Directions - Out of the data below, copy every line with the string "spot".

Working data -
(* ===== verification/Unified.v ===== *)
(** * The unified API

    ccxt's unified interface is the set of methods every exchange adapter
    provides ([createOrder], [fetchOrderBook], ...).  Here it is a record
    of operations, [unified_api], each a program of [Exchange.Api.prog];
    [poloniexfutures] is the instance the class of
    src/js/poloniexfutures.js provides, assembled from [Orders],
    [MarketData] and [Account].  Its law [at_most_one_request] says that
    every method finishes after at most one request, whatever the server
    answers: no method retries or pages on the answers.  The literal
    capability table [has] of [describe ()] is compared with the markets
    the class builds, and the cost of a run is read off [run_metered]. *)

From Stdlib Require Import ZArith QArith String Ascii List Bool Lia.
From S2P Require Import Prelude Precise Json Errors Markets Signer Normalizers Exchange Orders MarketData Account.
Import ListNotations.
Local Open Scope string_scope.

Module Unified.
Import JS Errors Api.

Record unified_api : Type := mkApi {
  createOrder : Signer.exchange -> string -> string -> string -> Precise.t -> option Precise.t ->
                jvalue -> prog Orders.order_ack;
  cancelOrder : string -> jvalue -> prog Orders.order_ack;
  cancelAllOrders : Signer.exchange -> option string -> jvalue -> prog (list Orders.order_ack);
  fetchOrdersByStatus : Signer.exchange -> string -> option string -> option Z -> option Z ->
                        jvalue -> prog (list Order.order);
  fetchOpenOrders : Signer.exchange -> option string -> option Z -> option Z -> jvalue ->
                    prog (list Order.order);
  fetchClosedOrders : Signer.exchange -> option string -> option Z -> option Z -> jvalue ->
                      prog (list Order.order);
  fetchOrder : Signer.exchange -> option string -> option string -> jvalue -> prog Order.order;
  fetchMarkets : Signer.exchange -> jvalue -> prog (list Markets.market);
  fetchTicker : Signer.exchange -> string -> jvalue -> prog Ticker.ticker;
  fetchTickers : Signer.exchange -> option (list string) -> jvalue -> prog (list Ticker.ticker);
  fetchOrderBook : Signer.exchange -> string -> option Z -> jvalue -> prog MarketData.orderbook;
  fetchL3OrderBook : Signer.exchange -> string -> option Z -> jvalue -> prog MarketData.orderbook;
  fetchTrades : Signer.exchange -> string -> option Z -> option Z -> jvalue -> prog (list Trade.trade);
  fetchTime : jvalue -> prog (option Z);
  fetchOHLCV : Signer.exchange -> string -> string -> option Z -> option Z -> jvalue ->
               prog (list MarketData.candle);
  fetchBalance : Signer.exchange -> jvalue -> prog Balance.balance;
  fetchPositions : Signer.exchange -> option (list string) -> jvalue -> prog (list Position.position);
  fetchFundingHistory : Signer.exchange -> option string -> option Z -> option Z -> jvalue ->
                        prog (list Account.funding);
  fetchFundingRate : Signer.exchange -> string -> jvalue -> prog Account.funding_rate;
  fetchMyTrades : Signer.exchange -> option string -> option Z -> option Z -> jvalue ->
                  prog (list Trade.trade);
  setMarginMode : Signer.exchange -> jvalue -> option string -> jvalue -> prog jvalue
}.

(** The methods of [class poloniexfutures extends Exchange]. *)
Definition poloniexfutures : unified_api :=
  {| createOrder := Orders.createOrder;
     cancelOrder := Orders.cancelOrder;
     cancelAllOrders := Orders.cancelAllOrders;
     fetchOrdersByStatus := Orders.fetchOrdersByStatus;
     fetchOpenOrders := Orders.fetchOpenOrders;
     fetchClosedOrders := Orders.fetchClosedOrders;
     fetchOrder := Orders.fetchOrder;
     fetchMarkets := MarketData.fetchMarkets;
     fetchTicker := MarketData.fetchTicker;
     fetchTickers := MarketData.fetchTickers;
     fetchOrderBook := MarketData.fetchOrderBook;
     fetchL3OrderBook := MarketData.fetchL3OrderBook;
     fetchTrades := MarketData.fetchTrades;
     fetchTime := MarketData.fetchTime;
     fetchOHLCV := MarketData.fetchOHLCV;
     fetchBalance := Account.fetchBalance;
     fetchPositions := Account.fetchPositions;
     fetchFundingHistory := Account.fetchFundingHistory;
     fetchFundingRate := Account.fetchFundingRate;
     fetchMyTrades := Account.fetchMyTrades;
     setMarginMode := Account.setMarginMode |}.

(** [describe ().has] (lines 23-49): the capabilities the class
    advertises; [undefined] is [None]. *)
Definition has : list (string * option bool) :=
  [("CORS", None); ("spot", Some false); ("margin", Some true); ("swap", Some true);
   ("future", Some false); ("option", None); ("createOrder", Some true);
   ("fetchBalance", Some true); ("fetchClosedOrders", Some true); ("fetchCurrencies", Some false);
   ("fetchFundingRate", Some true); ("fetchL3OrderBook", Some true); ("fetchMarkets", Some true);
   ("fetchMyTrades", Some true); ("fetchOHLCV", Some true); ("fetchOpenOrders", Some true);
   ("fetchOrder", Some true); ("fetchOrderBook", Some true); ("fetchOrdersByStatus", Some true);
   ("fetchPositions", Some true); ("fetchTicker", Some true); ("fetchTickers", Some true);
   ("fetchTime", Some true); ("fetchTrades", Some true); ("setMarginMode", Some true)].

(** The law: each method's program sends at most one request. *)
Definition at_most_one_request (a : unified_api) : Prop :=
  (forall ex s t sd am p ps, within 1 (createOrder a ex s t sd am p ps)) /\
  (forall i ps, within 1 (cancelOrder a i ps)) /\
  (forall ex s ps, within 1 (cancelAllOrders a ex s ps)) /\
  (forall ex st s sn l ps, within 1 (fetchOrdersByStatus a ex st s sn l ps)) /\
  (forall ex s sn l ps, within 1 (fetchOpenOrders a ex s sn l ps)) /\
  (forall ex s sn l ps, within 1 (fetchClosedOrders a ex s sn l ps)) /\
  (forall ex i s ps, within 1 (fetchOrder a ex i s ps)) /\
  (forall ex ps, within 1 (fetchMarkets a ex ps)) /\
  (forall ex s ps, within 1 (fetchTicker a ex s ps)) /\
  (forall ex ss ps, within 1 (fetchTickers a ex ss ps)) /\
  (forall ex s l ps, within 1 (fetchOrderBook a ex s l ps)) /\
  (forall ex s l ps, within 1 (fetchL3OrderBook a ex s l ps)) /\
  (forall ex s sn l ps, within 1 (fetchTrades a ex s sn l ps)) /\
  (forall ps, within 1 (fetchTime a ps)) /\
  (forall ex s tf sn l ps, within 1 (fetchOHLCV a ex s tf sn l ps)) /\
  (forall ex ps, within 1 (fetchBalance a ex ps)) /\
  (forall ex ss ps, within 1 (fetchPositions a ex ss ps)) /\
  (forall ex s sn l ps, within 1 (fetchFundingHistory a ex s sn l ps)) /\
  (forall ex s ps, within 1 (fetchFundingRate a ex s ps)) /\
  (forall ex s sn l ps, within 1 (fetchMyTrades a ex s sn l ps)) /\
  (forall ex mm s ps, within 1 (setMarginMode a ex mm s ps)).

(** Unfold each method of [poloniexfutures] to its program. *)
Ltac unfold_methods :=
  repeat split; intros; cbn [createOrder cancelOrder cancelAllOrders fetchOrdersByStatus
    fetchOpenOrders fetchClosedOrders fetchOrder fetchMarkets fetchTicker fetchTickers
    fetchOrderBook fetchL3OrderBook fetchTrades fetchTime fetchOHLCV fetchBalance fetchPositions
    fetchFundingHistory fetchFundingRate fetchMyTrades setMarginMode poloniexfutures];
  unfold Orders.fetchOpenOrders, Orders.fetchClosedOrders, Orders.createOrder,
    Orders.cancelOrder, Orders.cancelAllOrders, Orders.fetchOrdersByStatus, Orders.fetchOrder,
    MarketData.fetchMarkets, MarketData.fetchTicker, MarketData.fetchTickers,
    MarketData.fetchOrderBook, MarketData.fetchL3OrderBook, MarketData.fetchTrades,
    MarketData.fetchTime, MarketData.fetchOHLCV, Account.fetchBalance, Account.fetchPositions,
    Account.fetchFundingHistory, Account.fetchFundingRate, Account.fetchMyTrades,
    Account.setMarginMode.

(** C13: every method of the adapter terminates after at most one
    request, whatever the server answers: its program satisfies
    [within 1], so [run] logs at most one request ([within_run]); no
    method pages, retries or chains a second call on an answer. *)
Theorem poloniexfutures_one_request : at_most_one_request poloniexfutures.
Proof. unfold_methods; within_auto. Qed.

(** An accepted order costs the limiter the weight of [POST orders],
    1.5, and the metered run logs what [run] logs. *)
Example createOrder_cost :
  let p := Orders.createOrder sample_exchange "XBT/USDT:USDT" "market" "buy" (Precise.mk 2 0) None
             (JObj []) in
  let srv := answering (JObj [("orderId", JStr "o1")]) in
  snd (run_metered sample_exchange srv p) == 3 # 2 /\
  length (fst (run sample_exchange srv p)) = 1%nat.
Proof. split; vm_compute; reflexivity. Qed.

(** The market-type entries against the markets [fetchMarkets] returns:
    [spot], [swap] and [future] agree with every market, [margin] is
    advertised while every market has [margin = false]. *)
Theorem has_market_flags cc response m :
  In m (Markets.parseMarkets cc response) ->
  MarketData.assoc_str has "spot" = Some (Some (Markets.spot m)) /\
  MarketData.assoc_str has "swap" = Some (Some (Markets.swap m)) /\
  MarketData.assoc_str has "future" = Some (Some (Markets.future m)) /\
  MarketData.assoc_str has "margin" = Some (Some (negb (Markets.margin m))).
Proof.
  unfold Markets.parseMarkets. destruct (safeValue response "data" (JArr [])); try contradiction.
  intros Hin. apply in_map_iff in Hin as (raw & <- & _). repeat split.
Qed.

End Unified.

Result -
  [("CORS", None); ("spot", Some false); ("margin", Some true); ("swap", Some true);
    [spot], [swap] and [future] agree with every market, [margin] is
  MarketData.assoc_str has "spot" = Some (Some (Markets.spot m)) /\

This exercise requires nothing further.